> [Task instructions] Write out exactly the lines from the start of the entries through the one that contains "From Stdlib Require Import Floats.SpecFloat.", including both.

> [Data records]
....

(** * OrcaDetector: the dataset preparation pipeline of [database_parser.py]

    A shallow embedding of [src/orca_detector/database_parser.py] together
    with the parts of the Python runtime, NumPy and scikit-learn it relies
    on, followed by the properties of the pipeline.

    Conventions.
    - Python [int] is [Z]; Python [float] is an IEEE 754 binary64 value,
      represented by [spec_float] with the operations of the standard
      library's [SpecFloat] at precision 53 and [emax = 1024].
    - A raised exception is a [Raise e] result; [Ok v] is a normal return.
    - [str] is [string]; path names are taken to be ASCII.
    - A [dict] is an association list in insertion order (its keys are kept
      distinct by [dict_set]); the file system is a finite map from path
      names to file contents.
    - Collaborators that are not part of the file (audio decoding, the
      spectrogram transform, the directory walk, the random generator) are
      parameters of the functions that call them. *)

From Stdlib Require Import ZArith QArith Qround Lia List Bool Ascii String Permutation.
From Stdlib Require Import DecimalString DecimalZ Sorted.
From Stdlib Require Import Floats.SpecFloat.
From stdpp Require Import base option list gmap strings.

Local Open Scope Z_scope.

(** * Part I: definitions *)

(** ** The Python runtime *)

(** Exceptions raised by the code under study or by the library calls it makes. *)
Inductive exn : Set :=
  | ValueError
  | IndexError
  | ZeroDivisionError
  | OverflowError
  | RuntimeError
  | FileNotFoundError.

Inductive result (A : Type) : Type :=
  | Ok (a : A)
  | Raise (e : exn).
Arguments Ok {A} a.
Arguments Raise {A} e.

#[global] Instance result_ret : MRet result := fun A a => Ok a.
#[global] Instance result_bind : MBind result := fun A B f r =>
  match r with
  | Ok a => f a
  | Raise e => Raise e
  end.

....

> [Response]
(** * OrcaDetector: the dataset preparation pipeline of [database_parser.py]

    A shallow embedding of [src/orca_detector/database_parser.py] together
    with the parts of the Python runtime, NumPy and scikit-learn it relies
    on, followed by the properties of the pipeline.

    Conventions.
    - Python [int] is [Z]; Python [float] is an IEEE 754 binary64 value,
      represented by [spec_float] with the operations of the standard
      library's [SpecFloat] at precision 53 and [emax = 1024].
    - A raised exception is a [Raise e] result; [Ok v] is a normal return.
    - [str] is [string]; path names are taken to be ASCII.
    - A [dict] is an association list in insertion order (its keys are kept
      distinct by [dict_set]); the file system is a finite map from path
      names to file contents.
    - Collaborators that are not part of the file (audio decoding, the
      spectrogram transform, the directory walk, the random generator) are
      parameters of the functions that call them. *)

From Stdlib Require Import ZArith QArith Qround Lia List Bool Ascii String Permutation.
From Stdlib Require Import DecimalString DecimalZ Sorted.
From Stdlib Require Import Floats.SpecFloat.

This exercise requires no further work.